_Dataset_
Fixpoint parseValue (fuel : nat) (s : string) : option (Json * string) :=
  match fuel with
  | O => None
  | S f =>
      match skipWs s with
      | EmptyString => None
      | String c r =>
          if Ascii.eqb c "{"%char then
            match skipWs r with
            | String c' r' =>
                if Ascii.eqb c' "}"%char then Some (JObject [], r')
                else option_map (fun p => (JObject (fst p), snd p)) (parseMembers f (String c' r'))
            | EmptyString => None
            end
          else if Ascii.eqb c "["%char then
            match skipWs r with
            | String c' r' =>
                if Ascii.eqb c' "]"%char then Some (JArray [], r')
                else option_map (fun p => (JArray (fst p), snd p)) (parseElements f (String c' r'))
            | EmptyString => None
            end
          else if Ascii.eqb c quoteChar then
            option_map (fun p => (JString (fst p), snd p)) (parseString r)
          else if String.prefix "true" (String c r) then Some (JBool true, Firebase.drop 4 (String c r))
          else if String.prefix "false" (String c r) then Some (JBool false, Firebase.drop 5 (String c r))
          else if String.prefix "null" (String c r) then Some (JNull, Firebase.drop 4 (String c r))
          else option_map (fun p => (JNumber (fst p), snd p)) (parseNumber (String c r))
      end
  end
with parseElements (fuel : nat) (s : string) : option (list Json * string) :=
  match fuel with
  | O => None
  | S f =>
      match parseValue f s with
      | Some (v, r) =>
          match skipWs r with
          | String c r' =>
              if Ascii.eqb c ","%char then
                option_map (fun p => (v :: fst p, snd p)) (parseElements f r')
              else if Ascii.eqb c "]"%char then Some ([v], r')
              else None
          | EmptyString => None
          end
      | None => None
      end
  end
with parseMembers (fuel : nat) (s : string) : option (list (string * Json) * string) :=
  match fuel with
  | O => None
  | S f =>
      match skipWs s with
      | String q r =>
          if Ascii.eqb q quoteChar then
            match parseString r with
            | Some (k, r1) =>
                match skipWs r1 with
                | String colon r2 =>
                    if Ascii.eqb colon ":"%char then
                      match parseValue f r2 with
                      | Some (v, r3) =>
                          match skipWs r3 with
                          | String c r4 =>
                              if Ascii.eqb c ","%char then
                                option_map (fun p => ((k, v) :: fst p, snd p)) (parseMembers f r4)
                              else if Ascii.eqb c "}"%char then Some ([(k, v)], r4)
                              else None
                          | EmptyString => None
                          end
                      | None => None
                      end
                    else None
                | EmptyString => None
                end
            | None => None
            end
          else None
      | EmptyString => None
      end
  end.

(** The whole input must be one value. *)
Definition parseJson (s : string) : option Json :=
  match parseValue (String.length s) s with
  | Some (j, r) => if skipWs r =? EmptyString then Some j else None
  | None => None
  end.

Definition toMark (j : Json) : Mark :=
  match j with
  | JObject members =>
      fold_left (fun (m : Mark) (kv : string * Json) =>
                   match kv with
                   | (k, JString t) => if k =? "type" then mkMark t else m
                   | _ => m
                   end) members (mkMark EmptyString)
  | _ => mkMark EmptyString
  end.

Definition toAttrs (j : Json) : Attrs :=
  match j with
  | JObject members =>
      fold_left (fun (a : Attrs) (kv : string * Json) =>
                   let (k, v) := kv in
                   if k =? "level" then
                     mkAttrs (match v with JNumber n => Some n | _ => None end)
                             (textAlign a) (checked a) (src a) (data_temp a)
                   else if k =? "textAlign" then
                     mkAttrs (level a) (match v with JString x => Some x | _ => None end)
                             (checked a) (src a) (data_temp a)
                   else if k =? "checked" then
                     mkAttrs (level a) (textAlign a)
                             (match v with JBool b => Some b | _ => None end)
                             (src a) (data_temp a)
                   else if k =? "src" then
                     mkAttrs (level a) (textAlign a) (checked a)
                             (match v with JString x => Some x | _ => None end) (data_temp a)
                   else if k =? "data-temp" then
                     mkAttrs (level a) (textAlign a) (checked a) (src a)
                             (match v with JString x => Some x | _ => None end)
                   else a) members noAttrs
  | _ => noAttrs
  end.

Fixpoint toNode (j : Json) : TiptapNode :=
  match j with
  | JObject members =>
      fold_left (fun (node : TiptapNode) (kv : string * Json) =>
                   let (k, v) := kv in
                   if k =? "type" then
                     mkNode (match v with JString t => t | _ => EmptyString end)
                            (content node) (text node) (marks node) (attrs node)
                   else if k =? "content" then
                     mkNode (type node)
                            (match v with JArray l => Some (map toNode l) | _ => None end)
                            (text node) (marks node) (attrs node)
                   else if k =? "text" then
                     mkNode (type node) (content node)
                            (match v with JString t => Some t | _ => None end)
                            (marks node) (attrs node)
                   else if k =? "marks" then
                     mkNode (type node) (content node) (text node)
                            (match v with JArray l => Some (map toMark l) | _ => None end)
                            (attrs node)
                   else if k =? "attrs" then
                     mkNode (type node) (content node) (text node) (marks node)
                            (match v with JObject _ => Some (toAttrs v) | _ => None end)
                   else node) members (mkNode EmptyString None None None None)
  | _ => mkNode EmptyString None None None None
  end.

Definition ofJson (j : Json) : AnyValue :=
  match j with
  | JNull => ANull
  | JBool b => ABool b
  | JNumber n => ANumber n
  | JString s => AString s
  | JArray l => AArray (map toNode l)
  | JObject _ => ANode (toNode j)
  end.

Definition JSON_parse (s : string) : option AnyValue := option_map ofJson (parseJson s).

Definition hexChar (n : nat) : ascii :=
  if Nat.ltb n 10 then ascii_of_nat (48 + n) else ascii_of_nat (87 + n).

Definition escapeChar (c : ascii) : string :=
  let n := nat_of_ascii c in
  if Ascii.eqb c quoteChar then String backslash (String quoteChar EmptyString)
  else if Ascii.eqb c backslash then String backslash (String backslash EmptyString)
  else if Ascii.eqb c "008"%char then String backslash "b"
  else if Ascii.eqb c "012"%char then String backslash "f"
  else if Ascii.eqb c "010"%char then String backslash "n"
  else if Ascii.eqb c "013"%char then String backslash "r"
  else if Ascii.eqb c "009"%char then String backslash "t"
  else if Nat.ltb n 32 then
    String backslash ("u00" ++ String (hexChar (n / 16)) (String (hexChar (n mod 16)) EmptyString))
  else String c EmptyString.

(** The printers take the text [k] that follows what they print. *)
Fixpoint escapeK (s k : string) : string :=
  match s with
  | EmptyString => k
  | String c r => escapeChar c ++ escapeK r k
  end.

Definition quotedK (s k : string) : string :=
  String quoteChar (escapeK s (String quoteChar k)).

Section Sequences.

Context {A : Type}.
Variable print : A -> string -> string.
Variables open close : string.

(** The items after the first, each after a comma, and the closing
    bracket. *)
Fixpoint tailK (l : list A) (k : string) : string :=
  match l with
  | [] => close ++ k
  | x :: l' => "," ++ print x (tailK l' k)
  end.

Definition seqK (l : list A) (k : string) : string :=
  open ++ match l with
          | [] => close ++ k
          | x :: l' => print x (tailK l' k)
          end.

End Sequences.

Definition memberK (printValue : Json -> string -> string) (kv : string * Json)
    (k : string) : string :=
  let (key, v) := kv in quotedK key (":" ++ printValue v k).

Fixpoint printK (j : Json) (k : string) : string :=
  match j with
  | JNull => "null" ++ k
  | JBool b => (if b then "true" else "false") ++ k
  | JNumber n => Js.numberToString n ++ k
  | JString s => quotedK s k
  | JArray items => seqK printK "[" "]" items k
  | JObject members => seqK (memberK printK) "{" "}" members k
  end.

Definition optMember {A} (k : string) (json : A -> Json) (o : option A)
    : list (string * Json) :=
  match o with
  | Some x => [(k, json x)]
  | None => []
  end.

Definition jsonOfAttrs (a : Attrs) : Json :=
  JObject (optMember "level" JNumber (level a)
           ++ optMember "textAlign" JString (textAlign a)
           ++ optMember "checked" JBool (checked a)
           ++ optMember "src" JString (src a)
           ++ optMember "data-temp" JString (data_temp a))%list.

Definition jsonOfMark (m : Mark) : Json := JObject [("type", JString (mark_type m))].

Fixpoint jsonOfNode (n : TiptapNode) : Json :=
  match n with
  | mkNode ty c tx ms a =>
      JObject ([("type", JString ty)]
               ++ optMember "attrs" jsonOfAttrs a
               ++ match c with
                  | Some l => [("content", JArray (map jsonOfNode l))]
                  | None => []
                  end
               ++ optMember "marks" (fun l => JArray (map jsonOfMark l)) ms
               ++ optMember "text" JString tx)%list
  end.

(** [JSON.stringify(undefined)] is not a string; the code never asks for it. *)
Definition JSON_stringify (v : AnyValue) : string :=
  match v with
  | AUndefined => EmptyString
  | ANull => printK JNull EmptyString
  | ABool b => printK (JBool b) EmptyString
  | ANumber n => printK (JNumber n) EmptyString
  | AString s => printK (JString s) EmptyString
  | AArray l => printK (JArray (map jsonOfNode l)) EmptyString
  | ANode n => printK (jsonOfNode n) EmptyString
  end.

End Browser.

(** ** The functions on values of type [any]

    The content that reaches [tiptapToHtml], [updatePage] and [getPage] has
    the type [any].  Here it is any value that [JSON.parse] can return, or
    [undefined], and the code is read as JavaScript runs it on such a
    value: a property read, a call and a conversion to a string can throw. *)

Module Any.

Import Js Browser.

(** A JavaScript value: [None] is [undefined]. *)
Definition Value : Type := option Json.

(** How an evaluation ends: with a value, or with a thrown exception of
    the given name. *)
Inductive Result (A : Type) :=
| Returned (a : A)
| Thrown (error : string).

Arguments Returned {A}.
Arguments Thrown {A}.

#[export] Instance Monad_Result : Monad Result := {
  ret := fun A (a : A) => Returned a;
  bind := fun A B (r : Result A) (k : A -> Result B) =>
            match r with
            | Returned a => k a
            | Thrown e => Thrown e
            end
}.

(** The results in order, up to the first exception. *)
Fixpoint sequence {A} (l : list (Result A)) : Result (list A) :=
  match l with
  | [] => Returned []
  | r :: rest =>
      match r with
      | Returned a =>
          match sequence rest with
          | Returned l' => Returned (a :: l')
          | Thrown e => Thrown e
          end
      | Thrown e => Thrown e
      end
  end.

Definition str (s : string) : Value := Some (JString s).

(** [!!v] *)
Definition truthy (v : Value) : bool :=
  match v with
  | None | Some JNull => false
  | Some (JBool b) => b
  | Some (JNumber n) => negb (Z.eqb n 0)
  | Some (JString s) => negb (s =? EmptyString)
  | Some (JArray _) | Some (JObject _) => true
  end.

(** [a || b] *)
Definition orValue (a b : Value) : Value := if truthy a then a else b.

(** [v === s] for a string [s] *)
Definition isStr (v : Value) (s : string) : bool :=
  match v with
  | Some (JString t) => t =? s
  | _ => false
  end.

(** The value of the property [k] of an object with these members; when a
    text gives a key twice, [JSON.parse] keeps the last value. *)
Fixpoint lookup (k : string) (members : list (string * Json)) : Value :=
  match members with
  | [] => None
  | (k', v) :: rest =>
      match lookup k rest with
      | Some x => Some x
      | None => if k' =? k then Some v else None
      end
  end.

(** The own properties of a value that came from JSON; an array and a
    primitive have none of the names that the code reads ([type], [text],
    [marks], [attrs], [content], [level], [textAlign], [checked]), nor have
    their prototypes. *)
Definition membersOf (j : Json) : list (string * Json) :=
  match j with
  | JObject members => members
  | _ => []
  end.

(** [v.k], for these names: reading a property of [null] or [undefined]
    throws. *)
Definition prop (v : Value) (k : string) : Result Value :=
  match v with
  | None | Some JNull => Thrown "TypeError"
  | Some j => Returned (lookup k (membersOf j))
  end.

(** [v?.k], for these names. *)
Definition optProp (v : Value) (k : string) : Value :=
  match v with
  | None | Some JNull => None
  | Some j => lookup k (membersOf j)
  end.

_Exercise details_
Look above and return each line of the records exactly, from the very first through the line with "option_map (fun p => (JString", both included.

_Response area_
Fixpoint parseValue (fuel : nat) (s : string) : option (Json * string) :=
  match fuel with
  | O => None
  | S f =>
      match skipWs s with
      | EmptyString => None
      | String c r =>
          if Ascii.eqb c "{"%char then
            match skipWs r with
            | String c' r' =>
                if Ascii.eqb c' "}"%char then Some (JObject [], r')
                else option_map (fun p => (JObject (fst p), snd p)) (parseMembers f (String c' r'))
            | EmptyString => None
            end
          else if Ascii.eqb c "["%char then
            match skipWs r with
            | String c' r' =>
                if Ascii.eqb c' "]"%char then Some (JArray [], r')
                else option_map (fun p => (JArray (fst p), snd p)) (parseElements f (String c' r'))
            | EmptyString => None
            end
          else if Ascii.eqb c quoteChar then
            option_map (fun p => (JString (fst p), snd p)) (parseString r)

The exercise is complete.